A VELHA SINHAZINHA NÃO gostava de ninguém. Tinha umas preferências temporárias por certas pessoas a quem passava a fazer gentilezas com presentes e generosidades. Isto somente para fazer raiva aos outros. Depois mudava. E vivia assim, de uns para outros, sem que ninguém gostasse dela e sem gostar direito de ninguém. De mim nunca se aproximou. E eu mesmo fugia, sempre que podia, de sua proximidade. Mas a propósito de nada, lá vinha com beliscões e cocorotes. Trancava na despensa as frutas, andava com a chave do guarda-comidas no cós da saia, para contrariar as nossas gulodices e fazer raiva à gente grande da casa. A tia Maria roubava para a gente os sapotis e as mangas que a velha deixava em montão apodrecer.
O meu ódio a ela crescia dia a dia. Numa ocasião, jogando pião na calçada, o brinquedo foi cair em cima do seu pé. A velha levantou-se com uma fúria para cima de mim, e com o seu chinelo de couro encheu-me o corpo de palmadas terríveis. Bateu-me como se desse num cachorro, trincando os dentes de raiva. E se não fosse a tia Maria que me acudisse, ela teria me despedaçado. Eu nunca tinha apanhado. Minha mãe quando queria me repreender por um malfeito, punha-me de castigo em pé ou sentado num lugar. Esta surra fora a primeira da minha vida. Chorei como um desenganado a tarde inteira, mais de vergonha que pelas pancadas. Não houve agrado que me fizesse calar. E quando a negra Luísa, passando, me disse baixinho: "Ela só faz isto porque você não tem mãe", parece que a minha dor chegou ao extremo, porque aí foi que chorei de verdade.
Na hora da ceia não quis ir para a mesa. Ouvi então minha tia Maria dizendo indignada:
— Num menino daquele não se dá! É tão sentido!
E a velha Sinhazinha, replicando que era por isso que os meninos de Emília ninguém podia com eles, porque não lhes davam criação.

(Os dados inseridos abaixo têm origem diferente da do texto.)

(* ===== verification/PsRun.v ===== *)
(** * Power save of an access point: sleep, wake up and runs

    What the operations of [Ps] do as a whole: [rtw_dequeue_xframe] serves the
    access categories by priority and never leaves a pending frame behind;
    [wakeup_sta_to_xmit] undoes [stop_sta_xmit] without losing or reordering a
    frame; any sequence of transmissions, power management bits, trigger and
    PS-Poll frames, DTIM beacons and dequeues keeps every frame in exactly one
    queue and every counter right; what a PS-Poll frame does to a station with
    delivery enabled categories, and to buffered management frames. *)
From S2P Require Import Prelude Recv Ies Cam Macid Sta Tim Ps.

Module PsRun.
Import Cam Tim Ps.

Section Run.
Context (get_sta : list Z -> option nat) (bmc : option nat).
Implicit Types (st : ps) (s : psta) (f : xframe) (ex : nat -> nat -> Prop).

Local Notation sta_ok := (sta_ok get_sta bmc).
Local Notation ps_inv_but := (ps_inv_but get_sta bmc).
Local Notation ps_inv := (ps_inv get_sta bmc).
Local Notation frame_ok := (frame_ok get_sta bmc).

Lemma get_some st i s : stas st !! i = Some s -> get st i = Ret s.
Proof. intros H. unfold get. by rewrite H. Qed.

(** ** Dequeueing for the hardware *)

Lemma relink_ok ex st i k s l : ps_inv_but (at_queue i k ex) st -> stas st !! i = Some s -> nq s k <> [] ->
  hwq st !! k = Some l -> i ∈ l -> ps_inv_but ex st.
Proof.
  intros [S [L5 L] C M Da T] H N Hl Il. constructor; try done. split; [done|]. intros k' l' Hk. destruct (L k' l' Hk) as [D I].
  split; [done|]. intros j Hj. destruct (decide ((j, k') = (i, k))) as [[= -> ->]|Nj].
  - simplify_eq. split; [intros _; by exists s|done].
  - apply I. intros [[-> ->]|?]; [by apply Nj|by apply Hj].
Qed.

(** The frame [f] was taken from the head of queue [k] of station [i]. *)
Definition taken (i k : nat) (f : xframe) (st st' : ps) : Prop :=
  exists s q, stas st !! i = Some s /\ nq s k = f :: q /\ stas st' = <[i := set_queue k q s]> (stas st) /\
    dz st' = dz st /\ tim st' = tim st.

Lemma dequeue_linked_ok st k : ps_inv st -> (k < 5)%nat ->
  exists l, hwq st !! k = Some l /\
    match l with
    | [] => dequeue_linked st k l = Ret (None, st)
    | i :: _ => exists f st', dequeue_linked st k l = Ret (Some f, st') /\ taken i k f st st' /\
                  ps_inv st' /\ ids st' ++ [x_id f] ≡ₚ ids st
    end.
Proof.
  intros I Hk. destruct (pi_link _ _ _ st I) as [L5 L].
  destruct (lookup_lt_is_Some_2 (hwq st) k) as [l El]; [lia|]. exists l. split; [done|]. destruct l as [|i l]; [done|].
  destruct (L k _ El) as [_ Li]. destruct (proj1 (Li i (fun x => x))) as (s & H & N); [by left|].
  pose proof (pi_sta _ _ _ st I i s H) as O. destruct (nq s k) as [|f q] eqn:Q; [done|].
  destruct (nq_lookup get_sta bmc i s k O Hk) as [E1 E2]. rewrite Q in E1, E2.
  destruct (leave_ok get_sta bmc nowhere st i k s f q (inv_weaken _ _ _ _ _ _ I) H Hk Q) as (st1 & Le & I1 & P1 & T1 & H1).
  unfold leave, get in Le. rewrite H in Le. cbn in Le. injection Le as <-.
  assert (nq (set_queue k q s) k = q) as Nq by (rewrite (nq_set_queue get_sta bmc i) by done; by rewrite decide_True).
  cbn [dequeue_linked]. unfold get. rewrite H. simp_res. rewrite E1. eexists f, _. split; [done|].
  assert (forall h a, taken i k f st (set_hwq h a (put i (set_servq (<[k:=q]> (servq s)) (alter (fun n => n - 1) k (qcnt s)) s) st))) as T.
  { intros h a. exists s, q. do 2 (split; [done|]). split; [|done]. cbn. do 2 f_equal. unfold set_queue. f_equal.
    rewrite (alter_to_insert _ (qcnt s) k _ E2). f_equal. zlen_lia. }
  split; [apply T|]. split; [|exact P1]. destruct q as [|f' q].
  - exact (unlink_ok get_sta bmc nowhere _ i k _ I1 H1 Nq).
  - eapply (relink_ok nowhere _ i k _ (i :: l)); [exact I1|exact H1|by rewrite Nq|exact El|by left].
Qed.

— Menino só endireita com chinela!
Fui dormir imaginando tudo o que era vingança contra o diabo da velha. Queria vê-la despedaçada entre dois cavalos como a madrasta da história de Trancoso. E cortada aos pedaços na serra do engenho. Aquela injustiça brutal despertava em meu coração puro de menino os impulsos mais cruéis de desforra.